→ Exercise directions
A stretch of the entries below is to be set down exactly, running from the line with "else splitOn_from sep (cur ++ [c]) rest" through the line with "err = CloudflareApiException", both included, and no other line.

→ Input data
(** X22: the global figures of [02_analyze_clusters].  When no node is
    listed twice in the communities, the number of nodes clustered is the
    total of the community sizes, and the sizes counted back from the
    node-to-cluster lookup are the sizes of the communities that are not
    empty, in community order: the median printed is their median. *)
Theorem cluster_sizes_of_partition :
  forall (average_clustering : Nx.Graph -> option Q)
         (sort_values : list AnalyzeClusters.crow -> list AnalyzeClusters.crow)
         (path : string) (G : Nx.Graph) (comms : list (list Nx.node)),
    NoDup (List.concat comms) ->
    comms <> [] ->
    AnalyzeClusters.Counter (map snd (node2cluster comms))
    = filter (fun kn : nat * nat => 0 <? snd kn)
             (Py.enumerate (map (@List.length string) comms))
    /\ exists st,
         AnalyzeClusters.main average_clustering sort_values path
           (BottleneckAnalysis.Pickled {| graph := G; communities := comms |})
         = AnalyzeClusters.Analysed st
         /\ AnalyzeClusters.total_nodes_clustered st = List.length (List.concat comms)
         /\ AnalyzeClusters.median_size st
            = AnalyzeClusters.np_median
                (filter (fun s => 0 <? s) (map (@List.length string) comms)).
Proof.
  intros avg sortv path G comms Hnd Hne.
  assert (Hn2c : node2cluster comms
                 = List.concat (map (fun ic : nat * list string =>
                                       map (fun n => (n, fst ic)) (snd ic))
                                    (Py.enumerate comms))).
  { unfold node2cluster, Py.enumerate. now rewrite node2cluster_fresh. }
  assert (Hvals : map snd (node2cluster comms)
                  = List.concat (map (fun ic : nat * list string =>
                                        repeat (fst ic) (List.length (snd ic)))
                                     (Py.enumerate comms))).
  { rewrite Hn2c. unfold Py.enumerate. generalize 0 as i. clear.
    induction comms as [|c t IH]; intros i; [reflexivity|]. cbn.
    rewrite map_app, IH. f_equal. rewrite map_map. cbn.
    clear. induction c as [|x t IH]; [reflexivity|]. cbn. now rewrite IH. }
  assert (Hcount : AnalyzeClusters.Counter (map snd (node2cluster comms))
                   = filter (fun kn : nat * nat => 0 <? snd kn)
                       (map (fun ic : nat * list string =>
                               (fst ic, List.length (snd ic)))
                            (Py.enumerate comms))).
  { rewrite Hvals. unfold AnalyzeClusters.Counter, Py.enumerate.
    rewrite counter_blocks; [reflexivity|]. intros k []. }
  split.
  - rewrite Hcount. f_equal. unfold Py.enumerate. generalize 0 as i. clear.
    induction comms as [|c t IH]; intros i; [reflexivity|]. cbn. now rewrite IH.
  - unfold AnalyzeClusters.main. cbn [graph communities].
    destruct (map (AnalyzeClusters.cluster_row avg G) (Py.enumerate comms))
      as [|r0 rs] eqn:Erows.
    { destruct comms; [congruence|discriminate]. }
    eexists. split; [reflexivity|].
    cbn [AnalyzeClusters.total_nodes_clustered AnalyzeClusters.median_size]. split.
    + rewrite <- (length_map snd), Hvals. unfold Py.enumerate.
      generalize 0 as i. clear.
      induction comms as [|c t IH]; intros i; [reflexivity|]. cbn.
      rewrite !length_app, IH. now rewrite repeat_length.
    + rewrite Hcount. unfold Py.enumerate. now rewrite sizes_of_enumerate.
Qed.

Lemma cluster_sizes_of_partition_witness :
  AnalyzeClusters.Counter (map snd (node2cluster [["A"; "B"]; []; ["C"]]))
  = [(0, 2); (2, 1)]
  /\ exists st,
       AnalyzeClusters.main (fun _ => None) (fun l => l) "louvain.pkl"
         (BottleneckAnalysis.Pickled
            {| graph := build_graph [("A", "B", 1%Q)];
               communities := [["A"; "B"]; []; ["C"]] |})
       = AnalyzeClusters.Analysed st
       /\ AnalyzeClusters.total_nodes_clustered st = 3
       /\ AnalyzeClusters.median_size st = Some ((2 + 1) / 2)%Q.
Proof.
  assert (Hnd : NoDup (List.concat [["A"; "B"]; []; ["C"]])).
  { vm_compute. repeat constructor; simpl; intuition discriminate. }
  assert (Hne : [["A"; "B"]; []; ["C"]] <> @nil (list string)) by discriminate.
  exact (cluster_sizes_of_partition (fun _ => None) (fun l => l) "louvain.pkl"
           (build_graph [("A", "B", 1%Q)]) [["A"; "B"]; []; ["C"]] Hnd Hne).
Defined.
(** * Verification of lowest_price_5star.js

    A shallow embedding of the pure helpers of [lowest_price_5star.js]
    (stay-window selection, price parsing, provider resolution, provider
    deduplication) and of the resource discipline of [findLowestPrice].

    Modelling conventions.
    - A JavaScript string is the list of its UTF-16 code units ([jsstr]).
    - A JavaScript number read by [parseFloat] from a decimal token is the
      exact decimal value of that token, in lowest terms ([Q]); the code only
      compares such numbers, and rounding to the nearest double is monotone.
    - A [Date] is its time value in milliseconds since the epoch ([Z]).
      Local time is UTC plus a fixed offset [tz] (milliseconds east of UTC);
      daylight-saving transitions are not modelled. The calendar functions
      follow the ECMAScript definitions (DayFromYear, YearFromTime, MakeDay,
      WeekDay). *)

From Stdlib Require Import ZArith List String Ascii Bool Lia.
From Stdlib Require Import QArith Qreduction Lqa.
From Stdlib Require Import Sorted Permutation.
Import ListNotations.
Open Scope Z_scope.

(* ------------------------------------------------------------------ *)
(** ** JavaScript strings *)

Module JsString.

Definition jsstr := list Z.

(** An ASCII literal as a JavaScript string. *)
Definition str (s : string) : jsstr :=
  map (fun a => Z.of_nat (nat_of_ascii a)) (list_ascii_of_string s).

Definition jeqb (a b : jsstr) : bool :=
  if list_eq_dec Z.eq_dec a b then true else false.

(** WhiteSpace and LineTerminator code units of ECMAScript: the set removed
    by [String.prototype.trim] and matched by the regular expression [\s]. *)
Definition is_ws (c : Z) : bool :=
  existsb (Z.eqb c)
    [9; 10; 11; 12; 13; 32; 160; 5760; 8192; 8193; 8194; 8195; 8196; 8197;
     8198; 8199; 8200; 8201; 8202; 8232; 8233; 8239; 8287; 12288; 65279].

Fixpoint drop_ws (s : jsstr) : jsstr :=
  match s with
  | c :: r => if is_ws c then drop_ws r else s
  | [] => []
  end.

(** [s.trim()] *)
Definition trim (s : jsstr) : jsstr := rev (drop_ws (rev (drop_ws s))).

(** [s.toLowerCase()] on the code units that matter here: the ASCII and
    Latin-1 capitals, and the two code units outside ASCII whose lower case
    contains ASCII letters: U+212A KELVIN SIGN gives [k], and U+0130 (I with
    dot above) gives [i] followed by U+0307 (combining dot above). Every
    other code unit is left as it is; its lower case lies outside ASCII
    too, so matching against an ASCII name is not affected. *)
Definition lower_unit (c : Z) : list Z :=
  if ((65 <=? c) && (c <=? 90)) || ((192 <=? c) && (c <=? 222) && negb (c =? 215))
  then [c + 32]
  else if c =? 8490 then [107]
  else if c =? 304 then [105; 775]
  else [c].

Definition toLowerCase (s : jsstr) : jsstr := flat_map lower_unit s.

Fixpoint is_prefix (p s : jsstr) : bool :=
  match p, s with
  | [], _ => true
  | a :: p', b :: s' => (a =? b) && is_prefix p' s'
  | _ :: _, [] => false
  end.
(** * QHack challenge scripts: the Hamiltonian text parser and the two drivers

    A shallow embedding of
    - [QML_Challenges/vqe_500_template/vqe_500_template.py]
      ([pauli_token_to_operator], [parse_hamiltonian_input],
      [find_excited_states] and the [__main__] block), and
    - [QML_Challenges/simple_circuits_30_template/simple_circuits_30_template.py]
      ([simple_circuits_30] and the [__main__] block).

    Python strings are modelled as [string], one [ascii] per code point
    below 256.  A Python [float] is an IEEE binary64 number, modelled by
    [spec_float] with [prec = 53] and [emax = 1024].  Standard output is
    the list of the lines printed so far, and an uncaught exception is a
    value of [exn]. *)

From Stdlib Require Import ZArith List String Ascii Bool Lia.
From Stdlib Require Import Floats.SpecFloat.
From Stdlib Require Import Reals Lra.
From Stdlib Require Decimal DecimalString DecimalPos.
Import ListNotations.

Set Warnings "-notation-for-abbreviation".

Local Open Scope string_scope.
Local Open Scope list_scope.

(** ** Characters *)

Definition code (c : ascii) : N := N_of_ascii c.

(** [str.isspace] on a single code point below 256. *)
Definition py_isspace (c : ascii) : bool :=
  let n := code c in
  ((9 <=? n) && (n <=? 13) || (28 <=? n) && (n <=? 32)
   || (n =? 133) || (n =? 160))%N.

(** The white space that [int] and [float] skip: the C locale's
    [isspace], and the two non-ASCII spaces below 256, which the
    conversion first rewrites to [" "]. *)
Definition num_isspace (c : ascii) : bool :=
  let n := code c in
  ((9 <=? n) && (n <=? 13) || (n =? 32) || (n =? 133) || (n =? 160))%N.

Definition is_digit (c : ascii) : bool :=
  let n := code c in ((48 <=? n) && (n <=? 57))%N.

Definition digit_val (c : ascii) : Z := Z.of_N (code c) - 48.

Definition to_lower (c : ascii) : ascii :=
  let n := code c in
  if ((65 <=? n) && (n <=? 90))%N then ascii_of_N (n + 32) else c.

(** ** [str.strip] and [str.split] *)

Fixpoint lstrip (ws : ascii -> bool) (s : string) : string :=
  match s with
  | String c s' => if ws c then lstrip ws s' else s
  | EmptyString => EmptyString
  end.

Fixpoint rstrip (ws : ascii -> bool) (s : string) : string :=
  match s with
  | EmptyString => EmptyString
  | String c s' =>
      match rstrip ws s' with
      | EmptyString => if ws c then EmptyString else String c EmptyString
      | r => String c r
      end
  end.

(** [s.strip()] *)
Definition strip (s : string) : string := rstrip py_isspace (lstrip py_isspace s).

(** [s.split(sep)] for a separator of one character: the pieces between
    the separators, empty pieces included, never the empty list. *)
Fixpoint split (sep : ascii) (s : string) : list string :=
  match s with
  | EmptyString => [EmptyString]
  | String c s' =>
      if Ascii.eqb c sep then EmptyString :: split sep s'
      else match split sep s' with
           | h :: t => String c h :: t
           | [] => [String c EmptyString]
           end
  end.

(** [sep.join(l)] *)
Fixpoint join (sep : string) (l : list string) : string :=
  match l with
  | [] => EmptyString
  | [x] => x
  | x :: rest => x ++ sep ++ join sep rest
  end.

(** ** Exceptions and standard output *)

Inductive exn : Type :=
| ValueError_float (arg : string)   (* could not convert string to float *)
| ValueError_int (arg : string)     (* invalid literal for int() with base 10 *)
| ValueError_Hamiltonian            (* numbers of coefficients and operators differ *)
| ValueError_item                   (* can only convert an array of size 1 *)
| IndexError_list                   (* list index out of range *)
| IndexError_string                 (* string index out of range *)
| TypeError (msg : string).

Inductive result (A : Type) : Type :=
| Return (a : A)
| Raise (e : exn).
Arguments Return {A} a.
Arguments Raise {A} e.
(** [s.replace] of every pair of double quotes by one (global regex):
    leftmost, non-overlapping pairs. *)
Fixpoint undoubleQuotes (s : jsstring) : jsstring :=
  match s with
  | [] => []
  | c :: rest =>
      match rest with
      | c' :: rest' =>
          if (c =? DQUOTE) && (c' =? DQUOTE) then DQUOTE :: undoubleQuotes rest'
          else c :: undoubleQuotes rest
      | [] => [c]
      end
  end.

(** [parts.join(sep)] *)
Fixpoint join (sep : char) (parts : list jsstring) : jsstring :=
  match parts with
  | [] => []
  | [p] => p
  | p :: ps => p ++ sep :: join sep ps
  end.

(** [s.split(sep)] for a one-character separator; [cur] is the piece being
    collected. *)
Fixpoint splitOn_from (sep : char) (cur s : jsstring) : list jsstring :=
  match s with
  | [] => [cur]
  | c :: rest =>
      if c =? sep then cur :: splitOn_from sep [] rest
      else splitOn_from sep (cur ++ [c]) rest
  end.

Definition splitOn (sep : char) (s : jsstring) : list jsstring :=
  splitOn_from sep [] s.
Lemma update_refused_reported_witness :
  exists err,
    handleRequest MoreSamples.provider_update_refused Sample.alice_update []
    = (Throw err, Sample.alice_calls)
    /\ err = CloudflareApiException (lit "Failed to update dns record")
    /\ status (error_response err) = 500
    /\ body (error_response err) = Some (lit "Failed to update dns record").
Proof.
  refine (update_refused_reported MoreSamples.provider_update_refused
            Sample.alice_update
            (lit "alice") (lit "p@ss:word") (lit "home.example.com")
            alice_update_is_update_request
            (MoreSamples.members_of Sample.sample_zone)
            (MoreSamples.members_of Sample.sample_record) [] []
            (MoreSamples.members_of
               (Sample.json_object true (VArray [Sample.sample_zone])))
            (MoreSamples.members_of
               (Sample.json_object true (VArray [Sample.sample_record])))
            (lit "023e105f4ecef8ad9ca31a8372d0c353") (lit "023e105f4ecef8ad9ca31a8372d0c353") (lit "372e67954025e0ba6aaa6d586b9e0b59")
            _ _ _ _ _ _ _ _ _
            (MoreSamples.members_of (Sample.json_object false VNull))
            _ _);
    try (by vm_compute); differ.
Defined.

Lemma update_answer_without_result_witness :
  handleRequest MoreSamples.provider_update_without_result Sample.alice_update []
  = (Throw TypeError, Sample.alice_calls)
  /\ status (error_response TypeError) = 500.
Proof.
  refine (update_answer_without_result
            MoreSamples.provider_update_without_result Sample.alice_update
            (lit "alice") (lit "p@ss:word") (lit "home.example.com")
            alice_update_is_update_request
            (MoreSamples.members_of Sample.sample_zone)
            (MoreSamples.members_of Sample.sample_record) [] []
            (MoreSamples.members_of
               (Sample.json_object true (VArray [Sample.sample_zone])))
            (MoreSamples.members_of
               (Sample.json_object true (VArray [Sample.sample_record])))
            (lit "023e105f4ecef8ad9ca31a8372d0c353") (lit "023e105f4ecef8ad9ca31a8372d0c353") (lit "372e67954025e0ba6aaa6d586b9e0b59")
            _ _ _ _ _ _ _ _ _
            [ (lit "success", VBool true) ]
            _ _ _);
    try (by vm_compute).
  left. by vm_compute.
Defined.
(** X10: the returned lists are aligned: [tout] has one time per row of the
    trajectory; [t_root], [y_root] and [i_root] have one entry per root
    event; and there are fewer root events than rows, the initial row being
    no event. *)
Theorem traces_aligned
    (dlsodar : list call -> call -> reply) (fuel : nat) (a : odeintr_args)
    (r : pyresult) (w w' : world) :
  odeintr dlsodar fuel a w = (Ok r, w') ->
  (∀ ys ts, Trajectory ys ∈ items r -> TimeTrace ts ∈ items r ->
            length ts = length ys)
  ∧ (∀ rt ry ri, RootTimes rt ∈ items r -> RootStates ry ∈ items r ->
                 RootIndices ri ∈ items r ->
                 length rt = length ri ∧ length ry = length ri)
  ∧ (∀ ys ri, Trajectory ys ∈ items r -> RootIndices ri ∈ items r ->
              (length ri < length ys)%nat).
Proof.
  intros H. apply odeintr_inv in H as (e & st & st' & Hsetup & Hloop & ->).
  apply setup_inv in Hsetup
    as (_ & _ & _ & _ & _ & _ & _ & _ & _ & _ & Hto & Hyo & Htr & Hyr & Hir & _).
  assert (length (tout st') = length (yout st')
          ∧ length (t_root st') = length (i_root st')
          ∧ length (y_root st') = length (i_root st')
          ∧ (length (i_root st') < length (yout st'))%nat)
    as (Hlt & Hlrt & Hlry & Hlri).
  { apply (loop_invariant dlsodar
             (λ s, length (tout s) = length (yout s)
                   ∧ length (t_root s) = length (i_root s)
                   ∧ length (y_root s) = length (i_root s)
                   ∧ (length (i_root s) < length (yout s))%nat) e) in Hloop;
      [done| |by rewrite Hto, Hyo, Htr, Hyr, Hir; simpl; lia].
    intros s r0 w0 w0' (H1 & H2 & H3 & H4) Hstep.
    apply step_effect in Hstep
      as (rep & tw & _ & _ & Hto' & Hyo' & _ & _ & _ & _ & _ & _ & Hroot).
    rewrite Hto', Hyo'. clear Hto' Hyo'.
    destruct (r_istate rep =? 3) eqn:H3'.
    - destruct Hroot as (i & flag & _ & _ & _ & -> & -> & ->).
      rewrite (wanted_root _ _ _ H3'). rewrite !length_app. simpl. lia.
    - destruct Hroot as (_ & -> & -> & ->).
      destruct (_ && _); rewrite !length_app; simpl; lia. }
  split; [|split].
  - intros ys ts Hy Ht. apply items_outputs in Hy, Ht.
    destruct Hy as [Hy|[Hy|[Hy|[Hy|[Hy|[Hy _]]]]]]; try discriminate.
    destruct Ht as [Ht|[Ht|[Ht|[Ht|[Ht|[Ht _]]]]]]; try discriminate.
    injection Hy as ->. by injection Ht as ->.
  - intros rt ry ri Ht Hy Hi. apply items_outputs in Ht, Hy, Hi.
    destruct Ht as [Ht|[Ht|[Ht|[Ht|[Ht|[Ht _]]]]]]; try discriminate.
    destruct Hy as [Hy|[Hy|[Hy|[Hy|[Hy|[Hy _]]]]]]; try discriminate.
    destruct Hi as [Hi|[Hi|[Hi|[Hi|[Hi|[Hi _]]]]]]; try discriminate.
    injection Ht as ->. injection Hy as ->. by injection Hi as ->.
  - intros ys ri Hy Hi. apply items_outputs in Hy, Hi.
    destruct Hy as [Hy|[Hy|[Hy|[Hy|[Hy|[Hy _]]]]]]; try discriminate.
    destruct Hi as [Hi|[Hi|[Hi|[Hi|[Hi|[Hi _]]]]]]; try discriminate.
    injection Hy as ->. by injection Hi as ->.
Qed.

Lemma traces_aligned_witness :
  let a := sample_args [0; 4; 10]%float false false None [0] (Some "g")
             false in
  match (odeintr (scripted [landing 3 [1]]) 5 a world0).1 with
  | Ok r =>
      ∀ ys ts, Trajectory ys ∈ items r -> TimeTrace ts ∈ items r ->
               length ts = length ys
  | _ => False
  end.
Proof.
  intros a.
  destruct (odeintr (scripted [landing 3 [1]]) 5 a world0) as [[r| |] w']
    eqn:H; [|vm_compute in H; discriminate..].
  exact (proj1 (traces_aligned _ _ _ _ _ _ H)).
Defined.

Lemma info_dict0_lookup key idx :
  (key, idx) ∈ _rwork_vars ++ _iwork_vars ->
  info_dict0 !! key = Some (VList []).
Proof.
  intros Hin. unfold _rwork_vars, _iwork_vars in Hin. simpl in Hin.
  repeat (apply elem_of_cons in Hin as [[= -> ->]|Hin];
          [by vm_compute|]).
  by apply elem_of_nil in Hin.
Qed.

(** X11: with [full_output], every diagnostic list of the returned
    dictionary has one entry per row of the trajectory after the first. *)
Theorem diagnostics_aligned
    (dlsodar : list call -> call -> reply) (fuel : nat) (a : odeintr_args)
    (r : pyresult) (w w' : world) :
  full_output a = true ->
  odeintr dlsodar fuel a w = (Ok r, w') ->
  ∀ d ys key idx,
    InfoDict d ∈ items r -> Trajectory ys ∈ items r ->
    (key, idx) ∈ _rwork_vars ++ _iwork_vars ->
    ∃ l, d !! key = Some (VList l) ∧ S (length l) = length ys.
Proof.
  intros Hfull H.
  apply odeintr_inv in H as (e & st & st' & Hsetup & Hloop & ->).
  apply setup_inv in Hsetup
    as (_ & Hargs & _ & _ & _ & _ & _ & _ & _ & _ & _ & Hyo & _ & _ & _ & Hd).
  assert (∀ key idx, (key, idx) ∈ _rwork_vars ++ _iwork_vars ->
            ∃ l, info_dict st' !! key = Some (VList l)
                 ∧ S (length l) = length (yout st')) as Hinv.
  { refine (loop_invariant dlsodar
             (λ s, ∀ key idx, (key, idx) ∈ _rwork_vars ++ _iwork_vars ->
                     ∃ l, info_dict s !! key = Some (VList l)
                          ∧ S (length l) = length (yout s)) e
             _ fuel st st' w w' _ Hloop).
    - intros s r0 w0 w0' HI Hstep.
      apply step_effect in Hstep
        as (rep & tw & _ & _ & _ & Hyo' & _ & _ & _ & _ & _ & Hd' & _).
      rewrite Hargs, Hfull, andb_true_r in Hd'.
      intros key idx Hin. destruct (HI key idx Hin) as (l & Hl & Hlen).
      rewrite Hyo'. destruct (_ && _).
      + destruct Hd' as (Hr & Hi & _). cbn [sync info_dict] in Hr, Hi.
        apply elem_of_app in Hin as [Hin|Hin].
        * destruct (Hr key idx Hin) as (l0 & x & Hl0 & _ & ->).
          rewrite Hl in Hl0. injection Hl0 as <-. eexists. split; [done|].
          rewrite !length_app. simpl. lia.
        * destruct (Hi key idx Hin) as (l0 & x & Hl0 & _ & ->).
          rewrite Hl in Hl0. injection Hl0 as <-. eexists. split; [done|].
          rewrite !length_app. simpl. lia.
      + rewrite Hd', app_nil_r. by exists l.
    - intros key idx Hin. rewrite Hd, Hyo.
      exists []. split; [by eapply info_dict0_lookup|done]. }
  intros d ys key idx Hdin Hyin Hkey. apply items_outputs in Hdin, Hyin.
  destruct Hdin as [Hx|[Hx|[Hx|[Hx|[Hx|[Hx _]]]]]]; try discriminate.
  destruct Hyin as [Hy|[Hy|[Hy|[Hy|[Hy|[Hy _]]]]]]; try discriminate.
  injection Hx as ->. injection Hy as ->. by eapply Hinv.
Qed.

Lemma diagnostics_aligned_witness :
  let a := sample_args [0; 4; 10]%float true false None [] None false in
  match (odeintr exact_solver 5 a world0).1 with
  | Ok r =>
      ∀ d ys, InfoDict d ∈ items r -> Trajectory ys ∈ items r ->
              ∃ l, d !! "nst" = Some (VList l) ∧ S (length l) = length ys
  | _ => False
  end.
Proof.
  intros a.
  destruct (odeintr exact_solver 5 a world0) as [[r| |] w'] eqn:H;
    [|vm_compute in H; discriminate..].
  intros d ys Hd Hy.
  apply (diagnostics_aligned exact_solver 5 a r world0 w' eq_refl H d ys
           "nst" 10%nat Hd Hy).
  apply elem_of_app. right. left.
Defined.

(** X12: the root events lie on the trace: the root times are a
    subsequence of [tout] and the root states a subsequence of the rows of
    the trajectory. *)
Theorem root_events_lie_on_trace
    (dlsodar : list call -> call -> reply) (fuel : nat) (a : odeintr_args)
    (r : pyresult) (w w' : world) :
  odeintr dlsodar fuel a w = (Ok r, w') ->
  (∀ rt ts, RootTimes rt ∈ items r -> TimeTrace ts ∈ items r ->
            rt `sublist_of` ts)
  ∧ (∀ ry ys, RootStates ry ∈ items r -> Trajectory ys ∈ items r ->
              ry `sublist_of` ys).
Proof.
  intros H. apply odeintr_inv in H as (e & st & st' & Hsetup & Hloop & ->).
  apply setup_inv in Hsetup
    as (_ & _ & _ & _ & _ & _ & _ & _ & _ & _ & _ & _ & Htr & Hyr & _).
  assert (t_root st' `sublist_of` tout st'
          ∧ y_root st' `sublist_of` yout st') as [Ht Hy].
  { apply (loop_invariant dlsodar
             (λ s, t_root s `sublist_of` tout s
                   ∧ y_root s `sublist_of` yout s) e) in Hloop;
      [done| |rewrite Htr, Hyr; split; apply sublist_nil_l].
    intros s r0 w0 w0' [H1 H2] Hstep.
    apply step_effect in Hstep
      as (rep & tw & _ & _ & Hto' & Hyo' & _ & _ & _ & _ & _ & _ & Hroot).
    rewrite Hto', Hyo'. clear Hto' Hyo'.
    destruct (r_istate rep =? 3) eqn:H3'.
    - destruct Hroot as (i & flag & _ & _ & _ & -> & -> & _).
      rewrite (wanted_root _ _ _ H3'). split; by apply sublist_app.
    - destruct Hroot as (_ & -> & -> & _). split; by apply sublist_inserts_r. }
  split.
  - intros rt ts Hr Hts. apply items_outputs in Hr, Hts.
    destruct Hr as [Hr|[Hr|[Hr|[Hr|[Hr|[Hr _]]]]]]; try discriminate.
    destruct Hts as [Hx|[Hx|[Hx|[Hx|[Hx|[Hx _]]]]]]; try discriminate.
    injection Hr as ->. by injection Hx as ->.
  - intros ry ys Hr Hys. apply items_outputs in Hr, Hys.
    destruct Hr as [Hr|[Hr|[Hr|[Hr|[Hr|[Hr _]]]]]]; try discriminate.
    destruct Hys as [Hx|[Hx|[Hx|[Hx|[Hx|[Hx _]]]]]]; try discriminate.
    injection Hr as ->. by injection Hx as ->.
Qed.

→ Response below
      else splitOn_from sep (cur ++ [c]) rest
  end.

Definition splitOn (sep : char) (s : jsstring) : list jsstring :=
  splitOn_from sep [] s.
Lemma update_refused_reported_witness :
  exists err,
    handleRequest MoreSamples.provider_update_refused Sample.alice_update []
    = (Throw err, Sample.alice_calls)
    /\ err = CloudflareApiException (lit "Failed to update dns record")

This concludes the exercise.